Dataset excerpts:
(** X13. Constructing the dashboard on a fresh object resets the fields,
    creates the chart when the canvas is on the page, arms the polling
    interval and, when the connection indicator has its icon (or is not on
    the page), issues the first snapshot request.  When the indicator is
    on the page without its icon, [startDataUpdates] throws after arming
    the interval and the first request is not issued. *)
Theorem constructor_starts_the_dashboard (s : state) :
  updateTimer s = None →
  let s' := final (constructor s) in
  chart s' = (if present (document s !! "healthChart") then Some empty_chart else None)
  ∧ lastUpdateTime s' = None ∧ emergencyMode s' = false
  ∧ updateTimer s' = Some (nextTimer s)
  ∧ timers s' = timers s ++ [poll_timer s]
  ∧ (if indicator_ok s
     then threw (constructor s) = false ∧ isUpdating s' = true
          ∧ sent s' = sent s ++ ["GET /api/health-data"]
          ∧ pending s' = pending s ++ [HealthDataReq]
     else threw (constructor s) = true ∧ isUpdating s' = false
          ∧ sent s' = sent s ∧ pending s' = pending s).
Proof.
  intros Hu s'. subst s'. rewrite (constructor_run s Hu).
  match goal with |- context [(_ ≫= _) ?s1] => set (s1' := s1) end.
  assert (indicator_ok s1' = indicator_ok s) as Hi by reflexivity.
  destruct (indicator_ok s) eqn:Hok.
  - rewrite (bind_Ret _ _ _ _ _ (updateConnectionStatus_run true s1' Hi)).
    unfold updateHealthData. rewrite bind_gets. subst s1'. state_simpl.
    rewrite bind_modify, (bind_Ret _ _ _ _ _ (showLoading_run true _)).
    unfold fetch, modify. cbn [final threw]. state_simpl. done.
  - destruct (updateConnectionStatus_throws true s1' Hi) as (e & d & Hthrow).
    rewrite (bind_Exn _ _ _ _ _ Hthrow). subst s1'. cbn [final threw]. state_simpl. done.
Qed.
(** * The tool-catalog markdown generator

    A shallow embedding of [scripts/generate-tool-catalog-markdown.py] and
    the properties of its rendering that the specification states.

    The script walks the value returned by [json.load] and appends lines to
    one list, [markdown], which it joins with newlines at the end.  The
    embedding keeps that shape: JSON values are a dynamically typed tree,
    the operations the script applies to them ([.get], [in], iteration,
    truth value, [str()]) are given their Python meaning, failures included,
    and the functions that receive [markdown] run in a monad whose state is
    that list and whose failures are Python exceptions.

    A text is held as the bytes of its UTF-8 encoding, a lone surrogate as
    the three bytes of its code point: [str.lower], [str.title], [repr],
    iteration and [len] work on its code points, with the case mappings and
    the properties of the Unicode database. *)

From Stdlib Require Import String Ascii List ZArith Lia Bool DecimalString.
Import ListNotations.
Open Scope string_scope.

(** ** Strings *)

Module PyStr.

(** The double quote and the line feed. *)
Definition dq : string := String (ascii_of_nat 34) EmptyString.
Definition nl : string := String (ascii_of_nat 10) EmptyString.

(** [sep.join(parts)] on a list of [str]. *)
Definition join (sep : string) (parts : list string) : string :=
  String.concat sep parts.

(** *** UTF-8 *)

Definition byte (c : ascii) : Z := Z.of_nat (nat_of_ascii c).
Definition char_of (n : Z) : ascii := ascii_of_nat (Z.to_nat n).

Definition is_continuation (c : ascii) : bool :=
  (128 <=? byte c)%Z && (byte c <? 192)%Z.

Definition continues (chunk : string) : bool :=
  match chunk with
  | String c _ => is_continuation c
  | EmptyString => false
  end.

(** The characters of a text, each with the bytes that encode it: a byte
    above the ASCII range that is followed by continuation bytes is grouped
    with them. *)
Fixpoint chars (s : string) : list string :=
  match s with
  | EmptyString => []
  | String c r =>
      match chars r with
      | chunk :: chunks =>
          if (128 <=? byte c)%Z && continues chunk
          then String c chunk :: chunks
          else String c EmptyString :: chunk :: chunks
      | [] => [String c EmptyString]
      end
  end.

(** The code point a well-formed chunk encodes. *)
Definition code_point (chunk : string) : option Z :=
  match map byte (list_ascii_of_string chunk) with
  | [b0] => if (b0 <? 128)%Z then Some b0 else None
  | [b0; b1] =>
      if (194 <=? b0)%Z && (b0 <? 224)%Z
      then Some ((b0 - 192) * 64 + (b1 - 128))%Z
      else None
  | [b0; b1; b2] =>
      let n := ((b0 - 224) * 4096 + (b1 - 128) * 64 + (b2 - 128))%Z in
      if (224 <=? b0)%Z && (b0 <? 240)%Z && (2048 <=? n)%Z then Some n else None
  | [b0; b1; b2; b3] =>
      let n := ((b0 - 240) * 262144 + (b1 - 128) * 4096 + (b2 - 128) * 64 + (b3 - 128))%Z in
      if (240 <=? b0)%Z && (b0 <? 245)%Z && (65536 <=? n)%Z && (n <=? 1114111)%Z
      then Some n else None
  | _ => None
  end.

Definition bytes (l : list Z) : string := string_of_list_ascii (map char_of l).

(** The chunk that encodes a code point. *)
Definition utf8 (n : Z) : string :=
  if (n <? 128)%Z then bytes [n]
  else if (n <? 2048)%Z then bytes [192 + n / 64; 128 + n mod 64]%Z
  else if (n <? 65536)%Z then
    bytes [224 + n / 4096; 128 + (n / 64) mod 64; 128 + n mod 64]%Z
  else
    bytes [240 + n / 262144; 128 + (n / 4096) mod 64; 128 + (n / 64) mod 64;
           128 + n mod 64]%Z.

(** A character of a text: a code point, or bytes that encode none (no
    Python [str] has them; they are left as they are). *)
Inductive item : Type :=
| Code (n : Z)
| Undecoded (chunk : string).

Definition items (s : string) : list item :=
  map (fun chunk => match code_point chunk with
                    | Some n => Code n
                    | None => Undecoded chunk
                    end)
      (chars s).

Definition text (l : list item) : string :=
  String.concat EmptyString
    (map (fun x => match x with Code n => utf8 n | Undecoded chunk => chunk end) l).

(** *** The Unicode database

    The tables of Unicode 14.0.0, as CPython 3.11 has them. *)

(** The code points with a one-character lower case: from [lo] to [hi] by
    [step], each is moved by [shift]. *)
Definition lower_shifts : list (Z * Z * Z * Z) :=
  [ (65, 90, 1, 32); (192, 214, 1, 32); (216, 222, 1, 32); (256, 302, 2, 1); (306, 310, 2, 1);
    (313, 327, 2, 1); (330, 374, 2, 1); (376, 376, 1, (-121)); (377, 381, 2, 1);
    (385, 385, 1, 210); (386, 388, 2, 1); (390, 390, 1, 206); (391, 391, 1, 1);
    (393, 394, 1, 205); (395, 395, 1, 1); (398, 398, 1, 79); (399, 399, 1, 202);
    (400, 400, 1, 203); (401, 401, 1, 1); (403, 403, 1, 205); (404, 404, 1, 207);
    (406, 406, 1, 211); (407, 407, 1, 209); (408, 408, 1, 1); (412, 412, 1, 211);
    (413, 413, 1, 213); (415, 415, 1, 214); (416, 420, 2, 1); (422, 422, 1, 218);
    (423, 423, 1, 1); (425, 425, 1, 218); (428, 428, 1, 1); (430, 430, 1, 218);
    (431, 431, 1, 1); (433, 434, 1, 217); (435, 437, 2, 1); (439, 439, 1, 219);
    (440, 440, 1, 1); (444, 444, 1, 1); (452, 452, 1, 2); (453, 453, 1, 1); (455, 455, 1, 2);
    (456, 456, 1, 1); (458, 458, 1, 2); (459, 475, 2, 1); (478, 494, 2, 1); (497, 497, 1, 2);
    (498, 500, 2, 1); (502, 502, 1, (-97)); (503, 503, 1, (-56)); (504, 542, 2, 1);
    (544, 544, 1, (-130)); (546, 562, 2, 1); (570, 570, 1, 10795); (571, 571, 1, 1);
    (573, 573, 1, (-163)); (574, 574, 1, 10792); (577, 577, 1, 1); (579, 579, 1, (-195));
    (580, 580, 1, 69); (581, 581, 1, 71); (582, 590, 2, 1); (880, 882, 2, 1); (886, 886, 1, 1);
    (895, 895, 1, 116); (902, 902, 1, 38); (904, 906, 1, 37); (908, 908, 1, 64);
    (910, 911, 1, 63); (913, 929, 1, 32); (931, 939, 1, 32); (975, 975, 1, 8);
    (984, 1006, 2, 1); (1012, 1012, 1, (-60)); (1015, 1015, 1, 1); (1017, 1017, 1, (-7));
    (1018, 1018, 1, 1); (1021, 1023, 1, (-130)); (1024, 1039, 1, 80); (1040, 1071, 1, 32);
    (1120, 1152, 2, 1); (1162, 1214, 2, 1); (1216, 1216, 1, 15); (1217, 1229, 2, 1);
    (1232, 1326, 2, 1); (1329, 1366, 1, 48); (4256, 4293, 1, 7264); (4295, 4295, 1, 7264);
    (4301, 4301, 1, 7264); (5024, 5103, 1, 38864); (5104, 5109, 1, 8);
    (7312, 7354, 1, (-3008)); (7357, 7359, 1, (-3008)); (7680, 7828, 2, 1);
    (7838, 7838, 1, (-7615)); (7840, 7934, 2, 1); (7944, 7951, 1, (-8)); (7960, 7965, 1, (-8));
    (7976, 7983, 1, (-8)); (7992, 7999, 1, (-8)); (8008, 8013, 1, (-8)); (8025, 8031, 2, (-8));
    (8040, 8047, 1, (-8)); (8072, 8079, 1, (-8)); (8088, 8095, 1, (-8)); (8104, 8111, 1, (-8));
    (8120, 8121, 1, (-8)); (8122, 8123, 1, (-74)); (8124, 8124, 1, (-9));
    (8136, 8139, 1, (-86)); (8140, 8140, 1, (-9)); (8152, 8153, 1, (-8));
    (8154, 8155, 1, (-100)); (8168, 8169, 1, (-8)); (8170, 8171, 1, (-112));
    (8172, 8172, 1, (-7)); (8184, 8185, 1, (-128)); (8186, 8187, 1, (-126));
    (8188, 8188, 1, (-9)); (8486, 8486, 1, (-7517)); (8490, 8490, 1, (-8383));
    (8491, 8491, 1, (-8262)); (8498, 8498, 1, 28); (8544, 8559, 1, 16); (8579, 8579, 1, 1);
    (9398, 9423, 1, 26); (11264, 11311, 1, 48); (11360, 11360, 1, 1);
    (11362, 11362, 1, (-10743)); (11363, 11363, 1, (-3814)); (11364, 11364, 1, (-10727));
    (11367, 11371, 2, 1); (11373, 11373, 1, (-10780)); (11374, 11374, 1, (-10749));
    (11375, 11375, 1, (-10783)); (11376, 11376, 1, (-10782)); (11378, 11378, 1, 1);
    (11381, 11381, 1, 1); (11390, 11391, 1, (-10815)); (11392, 11490, 2, 1);
    (11499, 11501, 2, 1); (11506, 11506, 1, 1); (42560, 42604, 2, 1); (42624, 42650, 2, 1);
    (42786, 42798, 2, 1); (42802, 42862, 2, 1); (42873, 42875, 2, 1);
    (42877, 42877, 1, (-35332)); (42878, 42886, 2, 1); (42891, 42891, 1, 1);
    (42893, 42893, 1, (-42280)); (42896, 42898, 2, 1); (42902, 42920, 2, 1);
    (42922, 42922, 1, (-42308)); (42923, 42923, 1, (-42319)); (42924, 42924, 1, (-42315));
    (42925, 42925, 1, (-42305)); (42926, 42926, 1, (-42308)); (42928, 42928, 1, (-42258));
    (42929, 42929, 1, (-42282)); (42930, 42930, 1, (-42261)); (42931, 42931, 1, 928);
    (42932, 42946, 2, 1); (42948, 42948, 1, (-48)); (42949, 42949, 1, (-42307));
    (42950, 42950, 1, (-35384)); (42951, 42953, 2, 1); (42960, 42960, 1, 1);
    (42966, 42968, 2, 1); (42997, 42997, 1, 1); (65313, 65338, 1, 32); (66560, 66599, 1, 40);
    (66736, 66771, 1, 40); (66928, 66938, 1, 39); (66940, 66954, 1, 39); (66956, 66962, 1, 39);
    (66964, 66965, 1, 39); (68736, 68786, 1, 64); (71840, 71871, 1, 32); (93760, 93791, 1, 32);
    (125184, 125217, 1, 34) ]%Z.
(** X6: [binary_add(X, Y)] never raises, whatever the two lists (empty
    ones included): its reads of [Y[index]] and writes of [result[index]]
    stay in range.  It leaves [X] and [Y] at the common padded length
    [L], and the list it returns has [L] or [L + 1] elements. *)
Theorem binary_add_total X Y :
  exists X' Y' r,
    binary_add X Y = Ok (X', Y', r) /\
    length X' = pad_len (length X) (length Y) /\
    length Y' = pad_len (length X) (length Y) /\
    pad_len (length X) (length Y) <= length r
      <= S (pad_len (length X) (length Y)).
Proof.
  rewrite binary_add_spec. eexists _, _, _. split; [done|].
  rewrite !length_reverse, !length_zero_extend
    by (apply pad_len_ge_l || apply pad_len_ge_r).
  split; [done|]. split; [done|]. apply add_result_length.
Qed.

(** On contents, that is for two distinct list objects: on bit sequences
    [binary_add] returns a bit sequence, and it has the extra leading bit
    exactly when the sum does not fit the padded length [L], that is when
    [X + Y >= 2 ^ L]. *)
Lemma binary_add_extra_bit X Y :
  bit_seq X -> bit_seq Y ->
  exists X' Y' r,
    binary_add X Y = Ok (X', Y', r) /\
    bit_seq r /\
    length r =
      if (2 ^ Z.of_nat (pad_len (length X) (length Y))
            <=? bits_to_int X + bits_to_int Y)%Z
      then S (pad_len (length X) (length Y))
      else pad_len (length X) (length Y).
Proof.
  intros HX HY. rewrite binary_add_spec. eexists _, _, _. split; [done|].
  split; [by apply add_result_value|by apply add_result_carry].
Qed.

Problem: The answer must be every line from the records above that contains the word "Unicode", copied in full.

Completed task:
    the properties of the Unicode database. *)
(** *** The Unicode database
    The tables of Unicode 14.0.0, as CPython 3.11 has them. *)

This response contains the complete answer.